Saat ini, koleksi Nyoman sudah ribuan. Ada sekitar 3.500 keping piringan hitam yang disimpan di ruangan sempit di rumahnya tadi. Itu boleh dikunjungi, dilihat, bahkan dinikmati para tamu yang datang. Ruangan itu juga dilengkapi tujuh alat pemutar piringan hitam, baru maupun lawas.
Lain lagi dengan seribu keping piringan hitam yang ia simpan di sebuah tempat khusus. Koleksi yang itu eksklusif, tak boleh disentuh tamu. Isinya piringan-piringan langka yang amat digemari Nyoman.
Berburu keliling duniaMenjadi dosen memberi Nyoman kesempatan bepergian ke luar negeri. Kesempatan itu ia pergunakan untuk berburu piringan hitam dari berbagai negara. “Sekali pergi, misalnya kemarin ke Amerika dan Jepang, saya bisa bawa pulang seratus keping,” ujar Nyoman mengungkapkan.
Meski piringan hitam terdiri atas berbagai jenis, Nyoman tak punya syarat khusus untuk memasukkan sebuah
vinyl menjadi bagian dari koleksi. Dari lagu keroncong Bali sampai musik tarian Spanyol, Nyoman doyan mengumpulkan dan mendengarkan. Asal, piringan hitam itu tidak bajakan.
Menurut Nyoman, mencari piringan hitam musisi Indonesia jauh lebih sulit dan langka dibandingkan musisi luar negeri. Sebab, ia menerangkan, sudah sangat sedikit studio yang memproduksi piringan hitam di negeri ini. Sedang di luar, band tetap memproduksi piringan hitam saat merilis album.
Belakangan, saat piringan hitam kembali tren, hasrat Nyoman untuk memburunya justru mulai mereda. Sebab, banyaknya kolektor dadakan bisa membuat harga piringan hitam melambung.
“Untuk yang biasa-basa saja, bisa Rp 300 ribu satu kepingnya. Koleksi tertentu bisa jutaan,” katanya. Padahal, saat awal mula mengoleksi piringan hitam, Nyoman bisa membelinya dengan harga jauh lebih murah. Ia pernah dapat piringan hitam dengan harga Rp 10 ribu sampai Rp 20 ribu per keping.
Meski begitu, bukan berarti Nyoman berhenti mendengar musik lewat piringan hitam. Ia tetap gandrung, karena menurutnya kualitas suara yang dihasilkan piringan hitam tak bisa ditandingi kaset maupun CD. Kata Nyoman, mendengar piringan hitam membuat telinganya serasa dipijat.

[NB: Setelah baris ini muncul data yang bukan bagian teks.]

(** * Purchase-event reconciliation core of the iaptic React Native demo

    A shallow embedding of [src/iaptic-rn/classes/IapEventsProcessor.ts].

    The class is asynchronous JavaScript running on a single-threaded event
    loop.  A call of [processPurchase] runs synchronously up to its first
    [await]; it is then suspended and resumed later, once the awaited promise
    has settled.  Other calls can run in between.  The embedding follows
    that shape: the code between two suspension points is one atomic
    transition on an explicit [State], a suspended call is a [Task] that
    records where it waits, and the host (timers, the validation service,
    the store platform) decides how each awaited promise settles.
*)

From Stdlib Require Import ZArith Lia.
From stdpp Require Import base option list strings pretty gmap.

Local Open Scope Z_scope.

(* ===================================================================== *)
(** ** Data                                                               *)
(* ===================================================================== *)

(** [IAP.ProductPurchase | IAP.SubscriptionPurchase]: only the fields the
    processor reads, plus the receipt as the opaque payload.
    [transactionId] is optional on the platform side. *)
Record Purchase := mkPurchase {
  productId : string;
  transactionId : option string;
  transactionReceipt : string;
}.

#[global] Instance Purchase_eq_dec : EqDecision Purchase.
Proof. solve_decision. Defined.

(** [IAP.PurchaseError]: [code] is optional. *)
Record PurchaseError := mkPurchaseError {
  code : option string;
  message : string;
}.

(** A value thrown by a collaborator (an [Error] object). *)
Record JsError := mkJsError {
  err_name : string;
  err_message : string;
}.

#[global] Instance JsError_eq_dec : EqDecision JsError.
Proof. solve_decision. Defined.

(** [String(error)], as [Error.prototype.toString] builds it. *)
Definition error_to_string (e : JsError) : string :=
  if decide (err_name e = "") then err_message e
  else if decide (err_message e = "") then err_name e
  else err_name e +:+ ": " +:+ err_message e.
(** X2.  A response with a status outside 200..299 gives the entry [DOWN]
    with detail [HTTP <status>], for both HTTP kinds. *)
Theorem non_success_status_is_down (timeout : Z) (io : platform) (c : check)
    (url : js_string) (res : response) :
  (kind c = jsonrpc url
   /\ await (withTimeout (fetch io url (Some jsonrpc_init)) timeout) = Returned res)
  \/ (kind c = tendermint url
      /\ await (withTimeout (fetch io (url ++ u "/status") None) timeout)
         = Returned res) ->
  res_ok res = false ->
  check_entry timeout io c
  = Returned {| status := u "DOWN";
                detail := u "HTTP " ++ num_to_string (res_status res);
                latency_ms := None |}.
Proof.
  intros [[Hk Hf] | [Hk Hf]] Hok; unfold check_entry, probe; rewrite Hk;
    unfold probeJsonRpc, probeTendermintStatus; rewrite Hf; simpl;
    rewrite Hok; reflexivity.
Qed.

Lemma non_success_status_is_down_example :
  check_entry 7000 unavailable evm_check
  = Returned {| status := u "DOWN"; detail := u "HTTP 503"; latency_ms := None |}.
Proof.
  refine (non_success_status_is_down 7000 unavailable evm_check
            (u "https://evm-rpc.infinitedrive.xyz")
            {| res_status := 503; res_json := NeverSettles |} _ _).
  - left. split; reflexivity.
  - reflexivity.
Defined.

“Di antara kaset, CD, dan piringan hitam saya paling sering mendengarkan piringan hitam, lalu kaset, dan pilihan terakhir saya adalah CD,” katanya.

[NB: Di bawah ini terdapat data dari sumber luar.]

(** Modelled from the spec: the predicate and output expressions carried by
    [Filter] and [ConstructResult] ([expressions.py] is not part of the two
    modules); neither module ever inspects them. *)
Inductive Expression :=
| Literal (value : Z)
| LocalField (field_name : string)
| ContextField (location : Location) (field_name : string)
| OutputContextField (location : Location) (field_name : string)
| BinaryComposition (operator : string) (left right : Expression).

(** Modelled from the spec: the tagged variant of IR blocks ([blocks.py]),
    with the attributes the two modules read: [start_class], [target_class],
    [location], [direction], [depth]. *)
Inductive Block :=
| QueryRoot (start_class : gset string)
| Traverse (direction edge_name : string)
| Recurse (direction edge_name : string) (depth : Z)
| Backtrack (location : Location)
| MarkLocation (location : Location)
| CoerceType (target_class : gset string)
| Filter (predicate : Expression)
| Fold (fold_scope_location : Location)
| Unfold
| OutputSource
| EndOptional
| GlobalOperationsStart
| ConstructResult (fields : list (string * Expression)).

(** [type(block)] *)
Inductive BlockType :=
| TQueryRoot | TTraverse | TRecurse | TBacktrack | TMarkLocation | TCoerceType
| TFilter | TFold | TUnfold | TOutputSource | TEndOptional
| TGlobalOperationsStart | TConstructResult.

Definition type_of (b : Block) : BlockType :=
  match b with
  | QueryRoot _ => TQueryRoot
  | Traverse _ _ => TTraverse
  | Recurse _ _ _ => TRecurse
  | Backtrack _ => TBacktrack
  | MarkLocation _ => TMarkLocation
  | CoerceType _ => TCoerceType
  | Filter _ => TFilter
  | Fold _ => TFold
  | Unfold => TUnfold
  | OutputSource => TOutputSource
  | EndOptional => TEndOptional
  | GlobalOperationsStart => TGlobalOperationsStart
  | ConstructResult _ => TConstructResult
  end.

#[global] Instance BlockType_eq_dec : EqDecision BlockType.
Proof. solve_decision. Defined.

End blocks.

(** ** [compiler/cypher_query.py]: the step assembler *)

Module cypher_query.
Import blocks.

(** [CypherStep] and [CypherQuery] are the namedtuples of lines 23-40. *)
Record CypherStep := {
  linked_location : option Location;
  step_block : Block;
  step_types : gset string;
  where_block : option Block;
  as_block : Block }.

Record CypherQuery := {
  steps : list CypherStep;
  folds : gmap Location (list Block);
  global_where_block : option Block;
  output_block : Block }.

(** Lines 43-45: the three tuples of block types the main loop tests with
    [isinstance]. *)
Definition step_block_types : list BlockType := [TTraverse; TRecurse].
Definition linked_location_source_types : list BlockType := [TMarkLocation; TBacktrack].
Definition discarded_block_types : list BlockType := [TUnfold; TOutputSource; TEndOptional].

Definition isinstance (b : Block) (types : list BlockType) : bool :=
  bool_decide (type_of b ∈ types).

(** Modelled from the spec: [helpers.get_only_element_from_collection]
    ([helpers.py] is not part of the module): the single element of a
    collection of size one, an assertion failure for any other size. *)
Definition get_only_element_from_collection (one_element_collection : gset string)
  : result string :=
  match elements one_element_collection with
  | [x] => Ok x
  | _ => Raise (AssertionError NotOneElement)
  end.

Section assembler.

(** The query metadata table is passed along and never read. *)
Context {QueryMetadataTable : Type}.

Definition _get_all_supertypes_of_exact_type
    (query_metadata_table : QueryMetadataTable) (exact_type : string) : gset string :=
  {[ exact_type ]}.

Definition _make_query_root_cypher_step
    (query_metadata_table : QueryMetadataTable)
    (linked_location : option Location) (current_step_blocks : list Block)
  : result CypherStep :=
  match current_step_blocks with
  | [QueryRoot start_class as step_block; Filter _ as where_block;
     MarkLocation _ as as_block] =>
      exact_step_type ← get_only_element_from_collection start_class;
      Ok {| linked_location := linked_location; step_block := step_block;
            step_types := _get_all_supertypes_of_exact_type query_metadata_table
                            exact_step_type;
            where_block := Some where_block; as_block := as_block |}
  | [QueryRoot start_class as step_block; MarkLocation _ as as_block] =>
      exact_step_type ← get_only_element_from_collection start_class;
      Ok {| linked_location := linked_location; step_block := step_block;
            step_types := _get_all_supertypes_of_exact_type query_metadata_table
                            exact_step_type;
            where_block := None; as_block := as_block |}
  | _ => Raise (AssertionError UnexpectedStepBlocks)
  end.

(** [current_step_blocks] is [None] until the first [QueryRoot]; subscripting
    it then is a [TypeError]. *)
Definition _make_cypher_step
    (query_metadata_table : QueryMetadataTable)
    (linked_location : option Location) (current_step_blocks : option (list Block))
  : result CypherStep :=
  match current_step_blocks with
  | None => Raise TypeError
  | Some [] => Raise IndexError
  | Some (step_block :: remaining_blocks) =>
      if isinstance step_block [TQueryRoot] then
        _make_query_root_cypher_step query_metadata_table linked_location
          (step_block :: remaining_blocks)
      else
        match remaining_blocks with
        | [CoerceType target_class; Filter _ as where_block;
           MarkLocation _ as as_block] =>
            exact_step_type ← get_only_element_from_collection target_class;
            Ok {| linked_location := linked_location; step_block := step_block;
                  step_types := _get_all_supertypes_of_exact_type query_metadata_table
                                  exact_step_type;
                  where_block := Some where_block; as_block := as_block |}
        | [CoerceType target_class; MarkLocation _ as as_block] =>
            exact_step_type ← get_only_element_from_collection target_class;
            Ok {| linked_location := linked_location; step_block := step_block;
                  step_types := _get_all_supertypes_of_exact_type query_metadata_table
                                  exact_step_type;
                  where_block := None; as_block := as_block |}
        | _ => Raise (AssertionError UnexpectedStepBlocks)
        end
  end.

(** The local variables of [convert_to_cypher_query] that the loop of lines
    122-161 reads and writes. *)
Record Locals := {
  l_steps : list CypherStep;
  l_current_step_blocks : option (list Block);
  l_linked_location : option Location;
  l_next_linked_location : option Location;
  l_global_operations_index : option nat }.

Definition initial_locals : Locals :=
  {| l_steps := []; l_current_step_blocks := None; l_linked_location := None;
     l_next_linked_location := None; l_global_operations_index := None |}.

(** [current_step_blocks.append(block)] *)
Definition append (current_step_blocks : option (list Block)) (block : Block)
  : result (option (list Block)) :=
  match current_step_blocks with
  | None => Raise AttributeError
  | Some l => Ok (Some (l ++ [block]))
  end.

(** One iteration of the loop; the boolean is [true] when the iteration ends
    in [break]. *)
Definition loop_body (query_metadata_table : QueryMetadataTable)
    (st : Locals) (current_block_index : nat) (block : Block)
  : result (Locals * bool) :=
  if isinstance block [TGlobalOperationsStart] then
    cypher_step ← _make_cypher_step query_metadata_table
                    (l_linked_location st) (l_current_step_blocks st);
    Ok ({| l_steps := l_steps st ++ [cypher_step];
           l_current_step_blocks := None;
           l_linked_location := l_linked_location st;
           l_next_linked_location := l_next_linked_location st;
           l_global_operations_index := Some current_block_index |}, true)
  else if isinstance block [TQueryRoot] then
    match l_current_step_blocks st with
    | Some _ => Raise (AssertionError QueryRootNotFirst)
    | None =>
        Ok ({| l_steps := l_steps st;
               l_current_step_blocks := Some [block];
               l_linked_location := l_linked_location st;
               l_next_linked_location := l_next_linked_location st;
               l_global_operations_index := l_global_operations_index st |}, false)
    end
  else if isinstance block step_block_types then
    cypher_step ← _make_cypher_step query_metadata_table
                    (l_linked_location st) (l_current_step_blocks st);
    Ok ({| l_steps := l_steps st ++ [cypher_step];
           l_current_step_blocks := Some [block];
           l_linked_location := l_next_linked_location st;
           l_next_linked_location := None;
           l_global_operations_index := l_global_operations_index st |}, false)
  else if isinstance block linked_location_source_types then
    match block with
    | MarkLocation location =>
        current ← append (l_current_step_blocks st) block;
        Ok ({| l_steps := l_steps st;
               l_current_step_blocks := current;
               l_linked_location := l_linked_location st;
               l_next_linked_location := Some location;
               l_global_operations_index := l_global_operations_index st |}, false)
    | Backtrack location =>
        Ok ({| l_steps := l_steps st;
               l_current_step_blocks := l_current_step_blocks st;
               l_linked_location := l_linked_location st;
               l_next_linked_location := Some location;
               l_global_operations_index := l_global_operations_index st |}, false)
    | _ => Raise AttributeError
    end
  else if isinstance block discarded_block_types then
    Ok (st, false)
  else if isinstance block [TFilter; TCoerceType] then
    current ← append (l_current_step_blocks st) block;
    Ok ({| l_steps := l_steps st;
           l_current_step_blocks := current;
           l_linked_location := l_linked_location st;
           l_next_linked_location := l_next_linked_location st;
           l_global_operations_index := l_global_operations_index st |}, false)
  else
    Raise (AssertionError UnexpectedBlock).

(** [for current_block_index, block in enumerate(remaining_ir_blocks)] *)
Fixpoint for_loop (query_metadata_table : QueryMetadataTable)
    (st : Locals) (current_block_index : nat) (remaining : list Block)
  : result Locals :=
  match remaining with
  | [] => Ok st
  | block :: rest =>
      '(st', break) ← loop_body query_metadata_table st current_block_index block;
      if break : bool then Ok st'
      else for_loop query_metadata_table st' (S current_block_index) rest
  end.

(** Lines 163-183: what follows the first [GlobalOperationsStart]. *)
Definition global_operations (remaining_ir_blocks : list Block)
    (folds : gmap Location (list Block)) (st : Locals) : result CypherQuery :=
  match l_global_operations_index st with
  | None => Raise (AssertionError NoGlobalOperationsStart)
  | Some global_operations_index =>
      match drop (global_operations_index + 1) remaining_ir_blocks with
      | [Filter _ as global_where_block; ConstructResult _ as output_block] =>
          Ok {| steps := l_steps st; folds := folds;
                global_where_block := Some global_where_block;
                output_block := output_block |}
      | [ConstructResult _ as output_block] =>
          Ok {| steps := l_steps st; folds := folds;
                global_where_block := None;
                output_block := output_block |}
      | _ => Raise (AssertionError UnexpectedGlobalOperations)
      end
  end.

Merawat berhari-hariRibuan koleksi Nyoman tidak dibiarkan terlantar. Ia menganggapnya bagai buah hati sendiri. Nyoman sampai meluangkan berhari-hari untuk merawat dan membersihkan piringan hitamnya. Itu harus dilakukan jika kondisi piringan hitamnya buruk. Untuk itu, ia punya peralatan khusus.

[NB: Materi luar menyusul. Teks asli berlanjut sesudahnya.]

(** For a positive exponential, every configuration gets a positive
    weight (there is one weight per value): no configuration of the pool
    is excluded from the draw, with or without the Boltzmann factor. *)
Theorem config_weights_positive (np_exp : Q → Q) (kT : Q) (values config_prob : list Q) :
  (∀ x, 0 < np_exp x) →
  config_weights np_exp kT values = inr config_prob →
  length config_prob = length values ∧ Forall (fun p => 0 < p) config_prob.
Proof. apply config_weights_spec. Qed.

End WeightFacts.

(** ** Further properties: when the samplers are sure to return *)

Section SamplersReturn.

Import Selection.

Open Scope Z_scope.

Context (GPa : Q) (np_exp : Q → Q).
Context {rng : Type} (uniform : rng → Q * rng).
Context (choice : rng → nat → Z → list Q → res (list nat * rng)).
Context (leverage_scores : option string → Q → Z → list Atoms → res (list Q)).
Context (hull_distances :
  string → string → gmap Z Q → option (list string) → list item → res (list Q)).

Lemma enthalpies_of_length (isol_es : option (gmap Z Q)) (P : option (list Q))
    (fatoms : list item) (enthalpies : list Q) :
  enthalpies_of GPa isol_es P fatoms = inr enthalpies →
  length enthalpies = length fatoms.
Proof.
  unfold enthalpies_of. intros Hrun.
  destruct (pressures P fatoms) as [e|ps]; [discriminate|]. cbn [bind] in Hrun.
  destruct (traverse as_atoms fatoms) as [e|ats] eqn:Hats; [discriminate|].
  cbn [bind] in Hrun.
  destruct (traverse (ener_relative_of isol_es) ats) as [e|ers]; [discriminate|].
  cbn [bind] in Hrun.
  apply traverse_as_atoms in Hats. subst fatoms.
  destruct (enthalpy_loop_lookup _ _ _ _ _ _ Hrun) as [Hlen _].
  rewrite length_map. exact Hlen.
Qed.

(** The tail shared by the two samplers: positive weights, a draw count
    within the pool and no CUR stage give a selection of that size. *)
Lemma sampling_tail_returns (values : list Q) (fatoms : list item) (kT : Q)
    (select_num cur_num : Z) (descriptor : option string) (kernel_exp : Q) (g : rng) :
  (∀ x, (0 < np_exp x)%Q) →
  (∀ g0, (fst (uniform g0) < 1)%Q) →
  fatoms ≠ [] →
  length values = length fatoms →
  select_num ≤ Z.of_nat (length fatoms) →
  select_num ≤ cur_num →
  ∃ config_prob remaining selected g',
    config_weights np_exp kT values = inr config_prob
    ∧ draw_loop uniform (Z.to_nat select_num) config_prob fatoms values [] g
      = (remaining, inr (selected, g'))
    ∧ cur_stage choice leverage_scores selected descriptor kernel_exp cur_num select_num g'
      = inr (Some selected, g')
    ∧ length selected = Z.to_nat select_num.
Proof.
  intros Hexp Huni Hne Hlen Hsel Hcur.
  destruct (config_weights np_exp kT values) as [e|config_prob] eqn:Hprob.
  { destruct values; [destruct fatoms; [contradiction|discriminate]|discriminate]. }
  destruct (config_weights_spec _ _ _ _ Hexp Hprob) as [Hlenp Hpos].
  destruct (draw_loop_completes uniform (Z.to_nat select_num) config_prob fatoms values [] g
              Huni Hpos) as (remaining & selected & g' & Hloop); [lia|exact Hlen|lia|].
  exists config_prob, remaining, selected, g'.
  split; [reflexivity|]. split; [exact Hloop|].
  apply draw_loop_returns in Hloop as (drawn & -> & Hdrawn & _).
  split; [|exact Hdrawn].
  unfold cur_stage. destruct (Z.ltb_spec cur_num select_num); [lia|reflexivity].
Qed.

(** [boltzhist_CUR] is sure to return when the enthalpies can be computed
    for a non-empty pool, the exponential is positive, the uniform
    variates lie below 1, no more configurations are to be drawn than the
    pool holds, and [cur_num] asks for no pruning: it then returns exactly
    [select_num] configurations. *)
Theorem boltzhist_CUR_returns_selection
    (first : item) (rest : list item) (isol_es : option (gmap Z Q))
    (bolt_frac : Q) (bolt_max_num cur_num : Z) (kernel_exp kT : Q)
    (energy_label : string) (P : option (list Q)) (descriptor : option string)
    (g : rng) (enthalpies : list Q) :
  (∀ x, (0 < np_exp x)%Q) →
  (∀ g0, (fst (uniform g0) < 1)%Q) →
  working_pool (first :: rest) first ≠ [] →
  enthalpies_of GPa isol_es P (working_pool (first :: rest) first) = inr enthalpies →
  select_num_of bolt_frac bolt_max_num (working_pool (first :: rest) first)
  ≤ Z.of_nat (length (working_pool (first :: rest) first)) →
  select_num_of bolt_frac bolt_max_num (working_pool (first :: rest) first) ≤ cur_num →
  ∃ out g',
    snd (boltzhist_CUR GPa np_exp uniform choice leverage_scores (first :: rest) isol_es
           bolt_frac bolt_max_num cur_num kernel_exp kT energy_label P descriptor g)
    = inr (Some out, g')
    ∧ length out
      = Z.to_nat (select_num_of bolt_frac bolt_max_num (working_pool (first :: rest) first)).
Proof.
  intros Hexp Huni Hne Henth Hsel Hcur. unfold boltzhist_CUR.
  set (fatoms := working_pool (first :: rest) first) in *.
  destruct (sampling_tail_returns enthalpies fatoms kT
              (select_num_of bolt_frac bolt_max_num fatoms) cur_num descriptor kernel_exp g
              Hexp Huni Hne (enthalpies_of_length _ _ _ _ Henth) Hsel Hcur)
    as (config_prob & remaining & selected & g' & Hprob & Hloop & Hstage & Hlen).
  rewrite Henth. cbn [bind]. rewrite Hprob. cbn [bind ret]. rewrite Hloop. cbn [snd bind].
  exists selected, g'. split; [exact Hstage|exact Hlen].
Qed.

(** The same for [convexhull_CUR] on a flat list, when the hull distances
    come back one per entry. *)
Theorem convexhull_CUR_returns_selection
    (first : item) (rest : list item) (bolt_frac : Q) (bolt_max_num cur_num : Z)
    (kernel_exp kT : Q) (energy_label : string) (descriptor : option string)
    (isol : gmap Z Q) (element_order : option (list string)) (scheme : string)
    (g : rng) (des : list Q) :
  (∀ x, (0 < np_exp x)%Q) →
  (∀ g0, (fst (uniform g0) < 1)%Q) →
  is_list first = false →
  scheme = "linear-hull" ∨ scheme = "volume-stoichiometry" →
  hull_distances scheme energy_label isol element_order (first :: rest) = inr des →
  length des = length (first :: rest) →
  select_num_of bolt_frac bolt_max_num (first :: rest) ≤ Z.of_nat (length (first :: rest)) →
  select_num_of bolt_frac bolt_max_num (first :: rest) ≤ cur_num →
  ∃ out g',
    snd (convexhull_CUR np_exp uniform choice leverage_scores hull_distances (first :: rest)
           bolt_frac bolt_max_num cur_num kernel_exp kT energy_label descriptor (Some isol)
           element_order scheme g)
    = inr (Some out, g')
    ∧ length out = Z.to_nat (select_num_of bolt_frac bolt_max_num (first :: rest)).
Proof.
  intros Hexp Huni Hflat Hscheme Hdes Hlen Hsel Hcur. unfold convexhull_CUR, working_pool.
  rewrite Hflat.
  destruct (sampling_tail_returns des (first :: rest) kT
              (select_num_of bolt_frac bolt_max_num (first :: rest)) cur_num descriptor
              kernel_exp g Hexp Huni ltac:(discriminate) Hlen Hsel Hcur)
    as (config_prob & remaining & selected & g' & Hprob & Hloop & Hstage & Hlens).
  rewrite (bool_decide_eq_true_2 _ Hscheme). rewrite Hdes. cbn [bind].
  rewrite Hprob. cbn [bind ret]. rewrite Hloop. cbn [snd bind].
  exists selected, g'. split; [exact Hstage|exact Hlens].
Qed.

End SamplersReturn.

Lemma config_weights_positive_witness :
  length [(1 # 2)%Q; 1%Q; (1 # 2)%Q] = length [(2 # 1)%Q; (1 # 1)%Q; (2 # 1)%Q]
  ∧ Forall (fun p => (0 < p)%Q) [(1 # 2)%Q; 1%Q; (1 # 2)%Q].
Proof.
  apply (config_weights_positive FurtherExamples.exp_positive 0
           [(2 # 1)%Q; (1 # 1)%Q; (2 # 1)%Q] [(1 # 2)%Q; 1%Q; (1 # 2)%Q]).
  - intros x. reflexivity.
  - vm_compute. reflexivity.
Defined.

Lemma draw_index_in_range_witness :
  (snd (fst (Selection.draw FurtherExamples.always_quarter [(1 # 2)%Q; 1%Q; (1 # 2)%Q] tt))
   < length [(1 # 2)%Q; 1%Q; (1 # 2)%Q])%nat.
Proof.
  apply (draw_index_in_range FurtherExamples.always_quarter [(1 # 2)%Q; 1%Q; (1 # 2)%Q] tt).
  - discriminate.
  - repeat (constructor; [reflexivity|]). constructor.
  - reflexivity.
Defined.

Kadang Nyoman membersihkan dengan sabun biasa. Lalu, dilanjutkan cairan pembersih khusus.
“Sebenarnya piringan hitam tidak terlalu memerlukan banyak perawatan, karena pada dasarnya mereka lebih tahan lama dan kuat jika dibandingkan dengan CD,” Nyoman mengungkapkan.
Alat pemutar piringan hitam, disebutkan Nyoman, juga tidak terlalu banyak membutuhkan perawatan. Perawatan paling maksimal hanya mengganti jarum dan karetnya. “Tapi itu jarang. Satu jarum itu bisa memutar ribuan keping dan tidak rusak,” kata Nyoman menjelaskan.
Pernah suatu ketika, Nyoman lupa mematikan alatnya. Selama tiga hari, ia meninggalkan alat itu menyala. Ajaib, alat itu tidak panas maupun rusak. Menurutnya alat pemutar atau fonograf terbaik berasal dari Swiss.